▶ _Task objective_
Your reply should hold only the lines from the records below where "exact" occurs.

*** Records shown Section Begins ***

(** 'l', 's', a backspace, 's' and Enter. *)
Lemma keyboard_refines_witness : ∃ c k' c', keyboard_irqs 0x8000 [38; 31; 14; 31; 28] (empty_kbd, c) = Some (k', c') ∧
  holds k' (mkLine [108; 115] true).
Proof.
  destruct example_console as (c0 & Hk & _). destruct (fb_clear_spec 0x8000 c0 Hk) as (c & _ & [Hm _ Hs]).
  destruct (keyboard_refines 0x8000 [38; 31; 14; 31; 28] empty_kbd c (mkLine [] false) (mkTerm (replicate 2000 blank) 0))
    as (k' & c' & H1 & H2 & _); [by eapply kmapped_changes|exact Hs|split; [apply length_replicate|done]|
      exact empty_kbd_holds|repeat (apply Forall_cons; split; [lia|]); done|].
  by exists c, k', c'.
Defined.

Lemma typed_line_roundtrip_witness : ∃ c k1 c1 k2 m2,
  keyboard_irqs 0x8000 [38; 31; 28] (empty_kbd, c) = Some (k1, c1) ∧
  keyboard_read_line 0x8000 0x300000 127 k1 (c_mem c1) = Some (2, k2, m2) ∧
  bytes_at 0x8000 m2 0x300000 [108; 115].
Proof.
  destruct example_console as (c0 & Hk & Hk0 & _). destruct (fb_clear_spec 0x8000 c0 Hk) as (c & _ & [Hm _ Hs]).
  destruct (typed_line_roundtrip 0x8000 [38; 31] [108; 115] empty_kbd c (mkTerm (replicate 2000 blank) 0) 0x300000 127 (λ a, a))
    as (k1 & c1 & k2 & m2 & H1 & _ & _ & H2 & H3 & _); [by eapply kmapped_changes|exact Hs|split; [apply length_replicate|done]|
      exact empty_kbd_holds|repeat (apply Forall_cons; split; [lia|]); done|
      repeat constructor; discriminate|simpl; lia|simpl; lia|lia|lia| |].
  - intros m' Hc. unfold within. split; [|intros; split; lia|intros; lia]. intros m2 Hc2 va Hva.
    apply Hk0; [|lia|unfold within; lia].
    eapply changes_only_trans; [eapply changes_only_mono; [|exact Hm]; unfold fb_bytes, within; lia|].
    eapply changes_only_trans; [eapply changes_only_mono; [|exact Hc]; unfold fb_bytes, within; lia|].
    eapply changes_only_mono; [|exact Hc2]. unfold within. intros a (va' & ? & <-). lia.
  - exists c, k1, c1, k2, m2. split; [exact H1|]. split; [exact H2|exact H3].
Defined.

*** Records shown Section Ends ***

▶ _Response for this exercise_
    as (k' & c' & H1 & H2 & _); [by eapply kmapped_changes|exact Hs|split; [apply length_replicate|done]|
      exact empty_kbd_holds|repeat (apply Forall_cons; split; [lia|]); done|].
    as (k1 & c1 & k2 & m2 & H1 & _ & _ & H2 & H3 & _); [by eapply kmapped_changes|exact Hs|split; [apply length_replicate|done]|
      exact empty_kbd_holds|repeat (apply Forall_cons; split; [lia|]); done|
    eapply changes_only_trans; [eapply changes_only_mono; [|exact Hm]; unfold fb_bytes, within; lia|].
    eapply changes_only_trans; [eapply changes_only_mono; [|exact Hc]; unfold fb_bytes, within; lia|].
    eapply changes_only_mono; [|exact Hc2]. unfold within. intros a (va' & ? & <-). lia.
  - exists c, k1, c1, k2, m2. split; [exact H1|]. split; [exact H2|exact H3].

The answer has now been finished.